Abordando as décadas de 1950 a 2000, Mary del Priore encerra sua série sobre a história do Brasil pelo ponto e vista do cidadão comum
Mary del Priore encerra suas Histórias da gente brasileira com República: Testemunhos (1951- 2000), quarto volume da série, abordando a segunda metade do século XX, período em que atravessamos sucessivas tensões políticas e passamos por inúmeras mudanças sociais. A premiada historiadora detalha as transformações que definiram o país em que vivemos hoje. Nas páginas do livro (re)visitamos um Brasil que viu suas cidades se verticalizarem e seguiu por uma odisseia no espaço doméstico. Mary constrói uma narrativa saborosa entremeada com testemunhos de quem viveu nesse tempo – anônimos e famosos, mas sempre sob um olhar muito pessoal –, registrando as mudanças nas ruas, salas de estar, jardins, geladeiras,
estantes, guarda-roupas e lençóis.
Em cerca de cinquenta anos, a vida da gente brasileira mudou mais do que nos quatro séculos anteriores. Para muitos, o período entre a infância e a maturidade foi marcado por mudanças – no trabalho, na comunicação, no lazer, na saúde, na cama – que transformaram o modo de viver e as percepções do mundo. Foi um tempo caracterizado pelo acesso a novos bens de consumo, pela conquista de uma nova liberdade, por novas formas de pensar a intimidade.
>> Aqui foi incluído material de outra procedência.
(** * Collaborative LLM refinement: the orchestration engine, embedded in Rocq

    A shallow embedding of [backend/llm-client.js], [backend/prompt-refiner.js]
    and the refinement orchestrator (class [RefinementOrchestrator]), followed
    by the properties of the engine that the specification states.

    Conventions of the embedding.
    - A JavaScript string is a [string]: a sequence of code units below 256.
    - [undefined] and [null] are [None]; a value that may be either a string
      or [undefined]/[null] is an [option string].
    - An [async] method is a computation in the monad [M] below: it threads
      the engine state and either returns a value or throws an [Error] whose
      [message] is kept.  Each [await] runs to completion before the next
      statement, as in a single pipeline.
    - [console.log] output is not part of the state. *)

From Stdlib Require Import ZArith Lia Ascii String List Bool Arith.
From Stdlib Require Import Floats Uint63.
From stdpp Require Import base option list strings gmap fin_maps pretty.

Set Default Proof Using "Type".

(* ===================================================================== *)
(** * JavaScript string primitives *)
(* ===================================================================== *)

Module Js.

Definition chars (s : string) : list ascii := list_ascii_of_string s.
Definition str (l : list ascii) : string := string_of_list_ascii l.

Definition code (c : ascii) : nat := nat_of_ascii c.

(** The quotation mark and the line feed, which the templates embed. *)
Definition dq : string := String (ascii_of_nat 34) EmptyString.
Definition nl : string := String (ascii_of_nat 10) EmptyString.
Definition lf : ascii := ascii_of_nat 10.

(** [\s]: the white space and line terminator code units below 256. *)
Definition is_space (c : ascii) : bool :=
  let n := code c in
  (9 <=? n) && (n <=? 13) || (n =? 32) || (n =? 160).

(** [\d]. *)
Definition is_digit (c : ascii) : bool :=
  let n := code c in (48 <=? n) && (n <=? 57).

Definition is_upper (c : ascii) : bool :=
  let n := code c in (65 <=? n) && (n <=? 90).

Definition lower (c : ascii) : ascii :=
  if is_upper c then ascii_of_nat (code c + 32) else c.

Definition toLowerCase (s : string) : string := str (map lower (chars s)).

Fixpoint trimStartL (l : list ascii) : list ascii :=
  match l with
  | c :: l' => if is_space c then trimStartL l' else l
  | [] => []
  end.

Definition trimL (l : list ascii) : list ascii :=
  rev (trimStartL (rev (trimStartL l))).

(** [String.prototype.trim]. *)
Definition trim (s : string) : string := str (trimL (chars s)).

Fixpoint prefixL (p l : list ascii) : bool :=
  match p, l with
  | [], _ => true
  | a :: p', b :: l' => Ascii.eqb a b && prefixL p' l'
  | _ :: _, [] => false
  end.

(** [String.prototype.startsWith]. *)
Definition startsWith (s p : string) : bool := prefixL (chars p) (chars s).

Fixpoint includesL (p l : list ascii) : bool :=
  prefixL p l || match l with [] => false | _ :: l' => includesL p l' end.

(** [String.prototype.includes]. *)
Definition includes (s p : string) : bool := includesL (chars p) (chars s).

(** [s.substring(0, n)]. *)
Definition substring0 (n : nat) (s : string) : string := str (firstn n (chars s)).

(** [Array.prototype.join]. *)
Fixpoint join (sep : string) (l : list string) : string :=
  match l with
  | [] => ""
  | [x] => x
  | x :: l' => x +:+ sep +:+ join sep l'
  end.

(** [s.split(sep)] for a separator matching exactly one code unit of the
    class [sep]; it always yields at least one piece. *)
Fixpoint splitL (sep : ascii -> bool) (cur : list ascii) (l : list ascii)
  : list (list ascii) :=
  match l with
  | [] => [rev cur]
  | c :: l' => if sep c then rev cur :: splitL sep [] l'
               else splitL sep (c :: cur) l'
  end.

Definition split (sep : ascii -> bool) (s : string) : list string :=
  map str (splitL sep [] (chars s)).

(** The values a string-typed variable of the program can hold. *)
Inductive value : Type := Undefined | Null | Str (s : string).

(** [!!v]: a string is falsy exactly when it is empty. *)
Definition truthy (v : value) : bool :=
  match v with
  | Str s => negb (String.eqb s "")
  | Undefined | Null => false
  end.

(** [a || b]. *)
Definition or_else (a b : value) : value := if truthy a then a else b.

(** A value interpolated in a template literal, or used as a property key. *)
Definition show (v : value) : string :=
  match v with Str s => s | Undefined => "undefined" | Null => "null" end.

(** [a === b] for a string [b]. *)
Definition is_str (v : value) (s : string) : bool :=
  match v with Str t => String.eqb t s | _ => false end.

(** [obj[key]] restricted to the own properties of an object literal. *)
Fixpoint own {A} (obj : list (string * A)) (key : string) : option A :=
  match obj with
  | [] => None
  | (k, a) :: obj' => if String.eqb k key then Some a else own obj' key
  end.

(** The property names every object literal inherits from
    [Object.prototype]; looking one of them up yields a function or an
    object, never [undefined]. *)
Definition inherited (key : string) : bool :=
  bool_decide (key ∈ ["constructor"; "toString"; "toLocaleString"; "valueOf";
    "hasOwnProperty"; "isPrototypeOf"; "propertyIsEnumerable"; "__proto__";
    "__defineGetter__"; "__defineSetter__"; "__lookupGetter__";
    "__lookupSetter__"]).

(** A non-negative integer interpolated in a template literal. *)
Definition num (n : nat) : string := pretty n.

(** The lines of a multi-line template literal. *)
Definition lines (l : list string) : string := join nl l.

End Js.

(* ===================================================================== *)
(** * Regular expressions *)
(* ===================================================================== *)

(** A backtracking matcher with the priorities of ECMAScript: the leftmost
    start, then the first alternative, greedy quantifiers longest first and
    lazy ones shortest first.  One capture group is enough for the patterns
    of the program. *)
Module Re.

Inductive regex : Type :=
| Eps
| Cls (p : ascii -> bool)
| Seq (r1 r2 : regex)
| Alt (r1 r2 : regex)
| Star (greedy : bool) (r : regex)
| Group (r : regex)
| Ahead (r : regex)
| Bol
| Eol.

Definition chr (c : ascii) : regex := Cls (Ascii.eqb c).
Definition chr_i (c : ascii) : regex :=
  Cls (fun d => Ascii.eqb (Js.lower c) (Js.lower d)).
Definition any : regex := Cls (fun _ => true).
Definition plus (greedy : bool) (r : regex) : regex := Seq r (Star greedy r).
Definition opt (r : regex) : regex := Alt r Eps.

Fixpoint lit (l : list ascii) : regex :=
  match l with
  | [] => Eps
  | c :: l' => Seq (chr c) (lit l')
  end.

Fixpoint lit_i (l : list ascii) : regex :=
  match l with
  | [] => Eps
  | c :: l' => Seq (chr_i c) (lit_i l')
  end.

Definition word (s : string) : regex := lit (Js.chars s).
Definition word_i (s : string) : regex := lit_i (Js.chars s).

Definition first_of {A} (a b : option A) : option A :=
  match a with Some _ => a | None => b end.

Section Matcher.
(** [total] is the length of the whole subject, for [^]. *)
Variable total : nat.
(** What a successful match reports: the rest of the subject after the
    match and the text of the capture group. *)
Definition answer : Type := list ascii * option (list ascii).
Definition cont : Type := list ascii -> option (list ascii) -> option answer.

Fixpoint run (r : regex) (s : list ascii) (cap : option (list ascii))
  (k : cont) {struct r} : option answer :=
  match r with
  | Eps => k s cap
  | Cls p =>
      match s with
      | c :: s' => if p c then k s' cap else None
      | [] => None
      end
  | Seq r1 r2 => run r1 s cap (fun s' cap' => run r2 s' cap' k)
  | Alt r1 r2 => first_of (run r1 s cap k) (run r2 s cap k)
  | Star greedy r' =>
      (fix loop (fuel : nat) (s : list ascii) (cap : option (list ascii))
         {struct fuel} : option answer :=
         match fuel with
         | 0 => k s cap
         | S fuel' =>
             let more :=
               run r' s cap (fun s' cap' =>
                 if length s' <? length s then loop fuel' s' cap' else None) in
             if greedy then first_of more (k s cap)
             else first_of (k s cap) more
         end) (length s) s cap
  | Group r' =>
      run r' s cap (fun s' _ => k s' (Some (firstn (length s - length s') s)))
  | Ahead r' =>
      match run r' s cap (fun s' cap' => Some (s', cap')) with
      | Some (_, cap') => k s cap'
      | None => None
      end
  | Bol => if length s =? total then k s cap else None
  | Eol => match s with [] => k s cap | _ :: _ => None end
  end.

Definition match_here (r : regex) (s : list ascii) : option answer :=
  run r s None (fun s' cap => Some (s', cap)).
End Matcher.

(** One match: the text before it, the matched text, the capture, the rest. *)
Record found : Type := Found {
  before : list ascii;
  matched : list ascii;
  capture : option (list ascii);
  after : list ascii
}.

(** The leftmost match at or after the current position ([pre] is the
    reversed text already skipped). *)
Fixpoint search_from (total : nat) (r : regex) (pre : list ascii)
  (s : list ascii) : option found :=
  match match_here total r s with
  | Some (rest, cap) =>
      Some (Found (rev pre) (firstn (length s - length rest) s) cap rest)
  | None =>
      match s with
      | [] => None
      | c :: s' => search_from total r (c :: pre) s'
      end
  end.

(** [str.match(re)] without the [g] flag. *)
Definition exec (r : regex) (s : string) : option found :=
  let l := Js.chars s in search_from (length l) r [] l.

(** The text of capture group 1 of [str.match(re)]. *)
Definition capture1 (r : regex) (s : string) : option string :=
  match exec r s with
  | Some f => Some (Js.str (default [] (capture f)))
  | None => None
  end.

(** [str.match(re)] with the [g] flag: every match, left to right; after an
    empty match the search resumes one code unit further. *)
Fixpoint all_from (fuel : nat) (total : nat) (r : regex) (s : list ascii)
  : list (list ascii) :=
  match fuel with
  | 0 => []
  | S fuel' =>
      match search_from total r [] s with
      | None => []
      | Some f =>
          matched f ::
          match matched f, after f with
          | [], [] => []
          | [], _ :: rest => all_from fuel' total r rest
          | _ :: _, rest => all_from fuel' total r rest
          end
      end
  end.

Definition match_all (r : regex) (s : string) : option (list string) :=
  let l := Js.chars s in
  match all_from (S (length l)) (length l) r l with
  | [] => None
  | ms => Some (map Js.str ms)
  end.

(** [str.replace(re, '')] without the [g] flag. *)
Definition remove_first (r : regex) (s : string) : string :=
  match exec r s with
  | Some f => Js.str (before f ++ after f)
  | None => s
  end.

End Re.

(* ===================================================================== *)
(** * Data model *)
(* ===================================================================== *)

Export Js (value, Undefined, Null, Str).

#[global] Instance value_eq_dec : EqDecision value.
Proof. solve_decision. Defined.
Assim, no volume 4 das Histórias da gente brasileira, Mary del Priore convida o leitor a compreender as agruras do presente ao evocar um passado próximo – em especial os anos entre 1964 e 2002. Nesse período se encontram tanto as controversas duas décadas conhecidas como Anos de Chumbo (descritas pela autora a partir da restituição das complexidades do período, sem estabelecer uma narrativa de mocinhos e bandidos) e a
intensa transição para a democracia. É uma fatia da história em que chama atenção o insólito, o extraordinário, que rompe a cadência dos dias: o golpe, para os opositores do regime, ou revolução, segundo seus defensores; o clamor pelas Diretas Já; a morte de Tancredo Neves; e o impeachment de Fernando Collor de Mello, após a primeira eleição direta depois do fim do
regime militar.
Há também embates com as sempre rígidas posições da Igreja: pílulas, não! Sexo é para procriação. As mulheres vão deixar passar essa chance de libertação? Para casar, tem de ser virgem? Geisel aprova a Lei do Divórcio e deixa a bomba do planejamento familiar para seu sucessor, Figueiredo. A “família tradicional” desorganiza-se. O corpo “pecado”, aos poucos, vai se revendo, buscando os ventos da moda, atendendo aos apelos do sol e do ar livre até virar o corpo “prazer”. Mas tudo isso surge pelo ponto de vista das ruas, do cidadão comum, incluindo relatos diversos de pessoas que viveram esse tempo. São testemunhos da gente brasileira que viu, sentiu e se relacionou com o clima político, com os avanços sociais, com as conquistas das Copas do Mundo.
Assim, ao fim do livro e das admiráveis Histórias da gente brasileira, temos a sensação de que entramos no texto e dele participamos; de que estão ali, de fato, as nossas histórias, as histórias desse Brasil tão rico e tão diferente.